Adopter les bons réflexes « santé »

Cela va sans dire, une bonne hygiène de vie est le minimum pour mettre toutes les chances de notre côté, même si un mode de vie conforme à toutes les recommandations de santé ne constitue pas une « assurance tout risque », précise l’INCa, quand cer­­taines causes sont héréditaires (pré­­dispositions génétiques), envir­on­­nementales (expositions répétées à des toxiques) ou inconnues. La pru­dence est donc de mise : les cancers sont multifactoriels et « les mécanismes à [leur] origine ne sont pas les mêmes chez tous les individus ; c’est ce qui va expliquer pourquoi certains peuvent fumer sans développer de cancer et d’autres pas », indique le Pr David Khayat dans son livre Prévenir le cancer, ça dépend aussi de vous (Odile Jacob). Toujours est-il que pour réduire les risques, de bonnes habitudes doivent être prises : arrêt du tabac, moins d’alcool, alimentation équilibrée et activité phy­sique régulière.

Se faire dépister

Le dépistage est l’autre pan de la pré­­vention des cancers. Il optimise leur détection précoce et augmente les chances de guérison. Mais les trois programmes de dépistage organisé n’étant pas obligatoires, les taux de participation sont variables : 45,6 % pour le dépistage du cancer du sein (10,4 millions de femmes), 58,2 % pour celui du col de l’utérus (17,8 millions de femmes) et seulement 28,9 % pour le cancer colorectal (soit 20 millions de personnes), ce dernier pourcentage étant bien en des­sous des 45 % préconisés au niveau européen (INCa). Pourtant, détecté suffisamment tôt, ce cancer, responsable de 17 000 décès chaque année, peut être guéri dans 9 cas sur 10. 

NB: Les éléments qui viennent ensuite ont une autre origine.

(* ===== verification/Ringbuf.v ===== *)
(** The ring buffer between two goroutines, [private/ringbuf] (Module [Ring]),
    and the ring of packets on top of it, [gateway/dataplane/pktring.go] (Module
    [PktRing]).  Module [RingProperties]: both are queues. *)
From S2P Require Export Bytes.

(** * ringbuf.go *)
Module Ring.

Section ring.
Context {Entry : Type}.

(** [Ring]: an element of the slice is nil when there is nothing at its index.
    The mutex makes each call one step. *)
Record t := mk {
  entries : list (option Entry);
  writeIndex : Z;
  readIndex : Z;
  writable : Z;
  readable : Z;
  closed : bool
}.

(** [newf i] is what the call number [i] of the allocation function returns: a
    ring that allocates its entries starts off as full. *)
Definition New (count : Z) (newf : option (nat → Entry)) : t :=
  match newf with
  | Some f => mk ((λ i, Some (f i)) <$> seq 0 (Z.to_nat count)) 0 0 0 count false
  | None => mk (replicate (Z.to_nat count) None) 0 0 count 0 false
  end.

Definition min (x y : Z) : Z := if x <? y then x else y.

(** The slices and the number of entries that [copy] copies. *)
Definition write (l : list Entry) (r : t) : outcome t :=
  let new := Some <$> l in
  let n := min (len (entries r) - writeIndex r) (len l) in
  es ← on_sub_from (entries r) (writeIndex r) (λ m, Ok (copy m new));
  if n <? len l then
    rest ← sub_from new n;
    Ok (mk (copy es rest) (min (len es) (len rest)) (readIndex r) (writable r) (readable r) (closed r))
  else Ok (mk es (writeIndex r + n) (readIndex r) (writable r) (readable r) (closed r)).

Un test pour faire le point

À savoir

Un test pour faire le point. Vous vous interrogez sur l’impact de vos habitudes de vie ? Un test express de trois minutes, intitulé « Prévention cancers », est proposé sur le site e-cancer.fr. De quoi renouer avec des comportements moins risqués, avec conseils et explications à l’appui.

Info +

Avec près de 10 millions de décès en 2020, soit presque 1 sur 10, le cancer est l’une des principales causes de mortalité dans le monde, selon l’Organisation mondiale de la santé. 40 % des cancers sont liés à notre mode de vie et à l’environnement (INCa). Les cancers les plus fréquents sont ceux de la prostate, du sein, colorectal et du poumon (INCa).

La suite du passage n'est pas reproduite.